Associate Professor Tania Wiseman is the programme lead for Occupational Therapy and Head of Therapies at United Kingdom’s Swansea University. She shared her thoughts on beating the retirement blues during a 2023 New Zealand visit.
Retirement can feel like a strange time for many people. Gone is the routine of work, your time is your own – in theory. How to stop chores from taking over can become a tricky balance. Some people retreat and return to work. Some people’s hours become filled with transporting grandchildren and minding them so their parents can work. Often, those that persevere find they are as busy as ever – but not always with the fun leisurely activities they were looking forward to.
It’s strange that this is so often the case because retirement is something many of us look forward to for most of our working lives. Indeed, it’s the one time in life when you can really devote yourself to hobbies and interests, leisure and pleasure.
This uncertain picture means that approaching retirement can be a time of fear – retirement anxiety is a real thing. So too are the retirement blues.
When you add in potential health concerns and financial worries, it’s maybe not surprising that a recent survey found that more than half of over-40s feel anxious about retiring.

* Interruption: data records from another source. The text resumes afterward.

(** * mpi_array: indexing extents, halo clamping and the halo-update planner

    A shallow embedding of the extent algebra of [mpi_array/indexing.py],
    the locale extents and the [Distribution] factory of
    [mpi_array/distribution.py], and the [HalosUpdate] planner of
    [mpi_array/decomposition.py], followed by the properties established
    about them.

    Conventions of the embedding:
    - a Python call that may raise is a computation in the [result] monad;
    - a one-dimensional [numpy] array of dtype [int64] is a [list Z] whose
      arithmetic wraps around ([wrap64]); binary ufuncs follow the numpy
      broadcasting rule for one-dimensional operands ([broadcast2]);
    - an [(ndim, 2)] halo matrix is a list of rows [(lo, hi)];
    - a Python [dict] keyed by coordinate tuples is a [gmap (list Z) _];
      a [dict] whose iteration order matters is an association list;
    - Python lists that are shared between several references live in an
      explicit store ([Updates]). *)

From stdpp Require Import base numbers option list gmap.
From Stdlib Require Import ZArith Lia Sorted.

Local Open Scope Z_scope.

(** ** Python exceptions and fallible computations *)

Inductive exn : Type :=
| ValueError
| IndexError
| KeyError
| TypeError
| AttributeError
| OverflowError.

Inductive result (A : Type) : Type :=
| Ok (a : A)
| Raise (e : exn).

Arguments Ok {A} a.
Arguments Raise {A} e.

#[global] Instance result_ret : MRet result := fun A x => Ok x.

#[global] Instance result_bind : MBind result :=
  fun A B f m => match m with Ok a => f a | Raise e => Raise e end.

(** [l[i]] for a non-negative index: [IndexError] when out of range. *)
Definition getitem {A : Type} (l : list A) (i : nat) : result A :=
  match l !! i with
  | Some x => Ok x
  | None => Raise IndexError
  end.

(** [l[i] = x] for a non-negative index: [IndexError] when out of range. *)
Definition setitem {A : Type} (l : list A) (i : nat) (x : A) : result (list A) :=
  if decide (i < length l)%nat then Ok (<[i:=x]> l) else Raise IndexError.

(** ** numpy int64 vectors *)

Definition int64_min : Z := - 2 ^ 63.
Definition int64_max : Z := 2 ^ 63 - 1.

Definition in_int64 (z : Z) : bool := (int64_min <=? z) && (z <=? int64_max).

(** Two's-complement wrap-around of int64 arithmetic. *)
Definition wrap64 (z : Z) : Z := (z + 2 ^ 63) `mod` 2 ^ 64 - 2 ^ 63.

(** [numpy.array(l, dtype="int64")] on a sequence of Python integers. *)
Definition np_array_int64 (l : list Z) : result (list Z) :=
  if forallb in_int64 l then Ok l else Raise OverflowError.

Definition in_uint64 (z : Z) : bool := (0 <=? z) && (z <? 2 ^ 64).

(** An array as [numpy.array] makes it when no [dtype] is given.  The
    element type is found from the Python integers: int64 when all of them
    fit, uint64 when none is negative and all fit in 64 bits, float64 when
    int64 and uint64 values are mixed, and an array of Python objects when
    some integer fits neither. *)
Inductive ndarray : Type :=
| Int64Array (l : list Z)
| UInt64Array (l : list Z)
| Float64Array (l : list Z)
| ObjectArray (l : list Z).

(** The double nearest to the integer [z], ties to the even mantissa.  A
    double has 53 bits of mantissa, so an integer below [2 ^ 53] in
    magnitude is kept. *)
Definition to_float64 (z : Z) : Z :=
  let a := Z.abs z in
  if a <? 2 ^ 53 then z
  else
    let e := Z.log2 a - 52 in
    let q := a / 2 ^ e in
    let r := a `mod` 2 ^ e in
    let q' :=
      if 2 * r <? 2 ^ e then q
      else if 2 ^ e <? 2 * r then q + 1
      else if Z.even q then q else q + 1 in
    Z.sgn z * (q' * 2 ^ e).

(** [numpy.array(l)] on a sequence of Python integers.  A float64 array
    holds the integers rounded to doubles. *)
Definition np_array (l : list Z) : ndarray :=
  if forallb in_int64 l then Int64Array l
  else if forallb in_uint64 l then UInt64Array l
  else if forallb (fun z : Z => in_int64 z || in_uint64 z) l
       then Float64Array (to_float64 <$> l)
  else ObjectArray l.

(** [numpy.array(a, dtype="int64")] on an array.  A uint64 array is cast
    with wrap-around and raises nothing.  A float64 array is cast by the C
    conversion, which gives [- 2 ^ 63] for a double outside int64 on x86-64.
    The objects of an object array are converted one by one, as a sequence
    of Python integers is. *)
Definition ndarray_int64 (a : ndarray) : result (list Z) :=
  match a with
  | Int64Array l => Ok l
  | UInt64Array l => Ok (wrap64 <$> l)
  | Float64Array l =>
      Ok ((fun x : Z => if in_int64 x then x else int64_min) <$> l)
  | ObjectArray l => np_array_int64 l
  end.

One retirement challenge is how to replace the friendships you make through work. Indeed, it seems the people who fare best in retirement find ways to cultivate connections.
The longest-running study on human happiness found the thing that makes us most happy in life is our relationships and positive social connections – they also help us to live longer too. Indeed, this 85-year-old Harvard study shows that maintaining quality relationships has a huge benefit for our physical and mental health and wellbeing.
Similarly, the charity The Centre for Better Ageing has found that social connections are just as important as money and health to a good later life.
Beyond routine
When it comes to retirement anxiety, my research (Wiseman) with retirees shows that most people who have been retired for several years learn to manage their concerns and develop satisfying and interesting lives.
As with a lot of us, most of their time was taken up with home-based chores, self-care, looking after friends and relatives and serving the community – along with working really hard to keep fit, so as to “age well”.
But my research also found that negative notions of ageing can become internalised and prevent people from having fun and making new connections.
In my study, people said they were conscious that others might judge the suitability of their leisure choices. While some rebels could only really enjoy a pastime if they knew their children would disapprove (think daytime drinking, gambling, watching TV, cycling on busy roads in a rainstorm and flirting with strangers), most were limited in their leisure choices by this concern.
Several did not have any pastimes they enjoyed. Those who found a balance had rich and varied leisure lives, but they preferred people from their own age group and a similar background, where they were less likely to be told how amazing they are, for their age.